== Data for review

(* ===== verification/SqlExpectation.v ===== *)
(** * Attempts and expectations from rows

    What [backend/app/persistence/sqlalchemy_repository.py] derives from the rows of an
    intent before a broker mutation and before its end: the attempt that may be made,
    the validation of a replacement, the positions and activities that explain a fill,
    and the expectation the whole account is reconciled with. *)

From Stdlib Require Import ZArith Lia String Ascii List Bool.
From stdpp Require Import base strings gmap option tactics relations sorting list.
From S2P Require Import Prelude PyText PyDict PyDecimal PyTime PyHash PyParse Contracts ExecModels OrderLimits OrderStatus Identity Finalization ReconciliationData Reconciliation Permits Replacement SqlSchema SqlCodec SqlRows SqlLookups.

#[local] Open Scope string_scope.
#[local] Open Scope Z_scope.

(** ** Attempts *)

Definition _prepared_attempt (intent : ExecutionIntentRow) (ordinal : Z)
    (replaced_client_id : option string) : M OrderAttempt :=
  envelope ← _envelope_from_json (ir_envelope_payload intent);
  identifier ← client_order_id (oe_trading_day envelope) (oe_action envelope)
                 (ir_intent_digest intent) ordinal;
  request_hash ← attempt_request_hash (ir_intent_digest intent) ordinal identifier
                   (oe_minimum_limit envelope) replaced_client_id;
  Ok {| oa_intent_id := ir_intent_id intent; oa_ordinal := ordinal;
        oa_client_order_id := identifier; oa_request_hash := request_hash;
        oa_state := "PREPARED"; oa_replaces_client_order_id := replaced_client_id;
        oa_provider_order_id := None; oa_filled_quantity := 0;
        oa_quantity := oe_quantity envelope; oa_fill_cash_flow := None; oa_limit_price := None;
        oa_quote_hash := None; oa_quote_source_timestamps := []; oa_quote_retrieved_at := None;
        oa_timing_authority_at := None; oa_prior_request_hash := None |}.

Definition _canonical_attempt_for_mutation (intent : ExecutionIntentRow)
    (purpose : ReconciliationPurpose) (attempts : list OrderAttemptRow) : M OrderAttempt :=
  match purpose with
  | SUBMIT =>
      expected ← _prepared_attempt intent 0 None;
      match attempts with
      | [] => Ok expected
      | row :: rest =>
          when negb (length rest =? 0)%nat
               ||| (current ← _attempt_from_row row attempts; Ok (negb (attempt_eq current expected)))
          then_ blocked "SUBMIT_REAUTHORIZATION_MISMATCH";;
          Ok expected
      end
  | REPLACE =>
      match last attempts with
      | None => blocked "TARGET_ATTEMPT_NOT_FOUND"
      | Some latest =>
          current ← _attempt_from_row latest attempts;
          if String.eqb (oa_state current) "PREPARED" && is_null (oa_provider_order_id current) then
            match second_last attempts with
            | None => blocked "REPLACE_REAUTHORIZATION_MISMATCH"
            | Some previous =>
                predecessor ← _attempt_from_row previous attempts;
                expected ← _prepared_attempt intent (oa_ordinal predecessor + 1)
                             (Some (oa_client_order_id predecessor));
                when negb (attempt_eq current expected)
                then_ blocked "REPLACE_REAUTHORIZATION_MISMATCH";;
                Ok expected
            end
          else _prepared_attempt intent (oa_ordinal current + 1) (Some (oa_client_order_id current))
      end
  | CANCEL =>
      match last attempts with
      | None => blocked "TARGET_ATTEMPT_NOT_FOUND"
      | Some latest =>
          current ← _attempt_from_row latest attempts;
          match second_last attempts with
          | Some previous =>
              if String.eqb (oa_state current) "PREPARED" then _attempt_from_row previous attempts
              else Ok current
          | None => Ok current
          end
      end
  | BASELINE_INITIALIZATION => blocked "RECONCILIATION_PURPOSE_INVALID"
  end.

(** ** Replacements *)

(** The attempt a replacement replaces: the latest, or the one before a prepared
    replacement that is authorised again. *)
Definition replaced_attempt (attempts : list OrderAttemptRow) (attempt : OrderAttempt)
    : M OrderAttempt :=
  match last attempts with
  | None => blocked "TARGET_ATTEMPT_NOT_FOUND"
  | Some latest =>
      current ← _attempt_from_row latest attempts;
      if oa_ordinal current =? oa_ordinal attempt then
        match second_last attempts with
        | Some previous =>
            when negb (String.eqb (oa_state current) "PREPARED")
            then_ blocked "REPLACEMENT_REAUTHORIZATION_MISMATCH";;
            _attempt_from_row previous attempts
        | None => blocked "REPLACEMENT_REAUTHORIZATION_MISMATCH"
        end
      else Ok current
  end.

(** The states an order may be replaced in. *)
Definition REPLACEABLE_STATES : states :=
  List.filter (fun state => negb (String.eqb state "PARTIALLY_FILLED"))
    MUTATION_ELIGIBLE_BROKER_ORDER_STATES.

(** The fields that carry the authority of a replacement. *)
Record replacement_fields := mk_replacement_fields {
  rf_limit_price : decimal;
  rf_quote_hash : string;
  rf_quote_retrieved_at : datetime;
  rf_timing_authority_at : datetime;
  rf_prior_request_hash : string;
}.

====

→ What is needed: Whenever the string "before" shows up on a line of the listing, copy that line.

→ Written response:
    intent before a broker mutation and before its end: the attempt that may be made,
(** The attempt a replacement replaces: the latest, or the one before a prepared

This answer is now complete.